Their relationship formed a few years ago when Hughes approached Stakes about building a rocket. Stakes receives plenty of these sorts of requests, but this one stood out because Hughes was building it himself.
Hughes doesn’t make all that much money — $15 per hour as a limo driver, plus tips. That’s why he’s scrounged for parts, finding the aluminum for his rocket in metal shops and constructing the rocket nozzle out of an aircraft air filter. He gave it a good varnish of cheap paint, and his launch pad is attached to a motor home he bought for $1,500.
The location of the jump will be Amboy, a ghost town in the Mojave Desert and along historic Route 66. The fictional town of Radiator Springs in the Disney movie “Cars” was loosely based on Amboy.
Hughes got permission from the town’s owner, Albert Okura, who purchased the rights to Amboy in 2005 for $435,000. The launch will take place on an air strip next to a dilapidated hangar.

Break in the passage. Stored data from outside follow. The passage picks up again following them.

(* ===== verification/BlackboardRaces.v ===== *)
(** * Commits racing for blackboard keys

    Any number of repository calls (Blackboard.v) run interleaved, one SQL statement at a
    time, against the table [blackboard_entry] at READ COMMITTED: a statement sees what is
    committed when it starts and what its own transaction wrote, an INSERT waits while
    another transaction holds an uncommitted row with its primary key, and row level
    security confines a transaction to the project of its scope.  A statement may fail,
    and the acknowledgement of a COMMIT may be lost after the server applied it.

    The invariant [race_inv] holds in every reachable state; from it follow what each
    answer means, who wrote each row, that nothing deadlocks, and how a race ends. *)

From stdpp Require Import fin_maps.
From Stdlib Require Import Floats.
From S2P Require Import Prelude Domain PyText Json Memory Blackboard.
Open Scope Z_scope.

(** ** The table *)

Abbreviation table := (gmap entry_pk entry_row).

(** Row level security: a statement sees the rows of the project in the session variable. *)
Definition rls_visible (guc : ProjectId) (t : table) : table := filter (λ kv, er_project_id kv.2 = guc) t.

(** ORDER BY created_at DESC, branch_id ASC, key ASC *)
Definition entry_leb (text_leb : pystr → pystr → bool) (a b : entry_row) : bool :=
  if er_created_at a =? er_created_at b then
    if bool_decide (er_branch_id a = er_branch_id b) then text_leb (er_key a) (er_key b)
    else text_leb (er_branch_id a) (er_branch_id b)
  else er_created_at b <? er_created_at a.

Definition select_entries (text_leb : pystr → pystr → bool) (project : ProjectId) (run : RunId) (branch : option pystr)
  (limit : Z) (t : table) : list entry_row :=
  take (Z.to_nat limit) (py_sorted (entry_leb text_leb)
    (List.filter (λ r, bool_decide (er_project_id r = project) && bool_decide (er_run_id r = run)
                       && match branch with Some b => bool_decide (er_branch_id r = b) | None => true end)
       ((map_to_list t).*2))).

“It is absolutely the most wacky promotional proposal I have had since I purchased the entire town in 2005,” said Okura, who’s also the founder of the Juan Pollo restaurant chain. “He is a true daredevil and I want to be part of it.”
On the morning of the launch, Hughes will heat about 70 gallons of water in a stainless steel tank and then blast off between 2 p.m. and 3 p.m. He plans to go about a mile — reaching an altitude of about 1,800 feet — before pulling two parachutes. They’re discouraging fans — safety issues — but it will be televised on his YouTube channel. He said he’s been in contact with the Federal Aviation Administration and the Bureau of Land Management.
The bewildering flat-earther movement has gained momentum after notable celebrities and NBA players have come out to claim the world was flat. Rapper B.o.B actually started a GoFundMe page to pay for a satellite to observe the Earth’s shape. In two months, the rapper has raised less than $7,000 of his $1 million goal.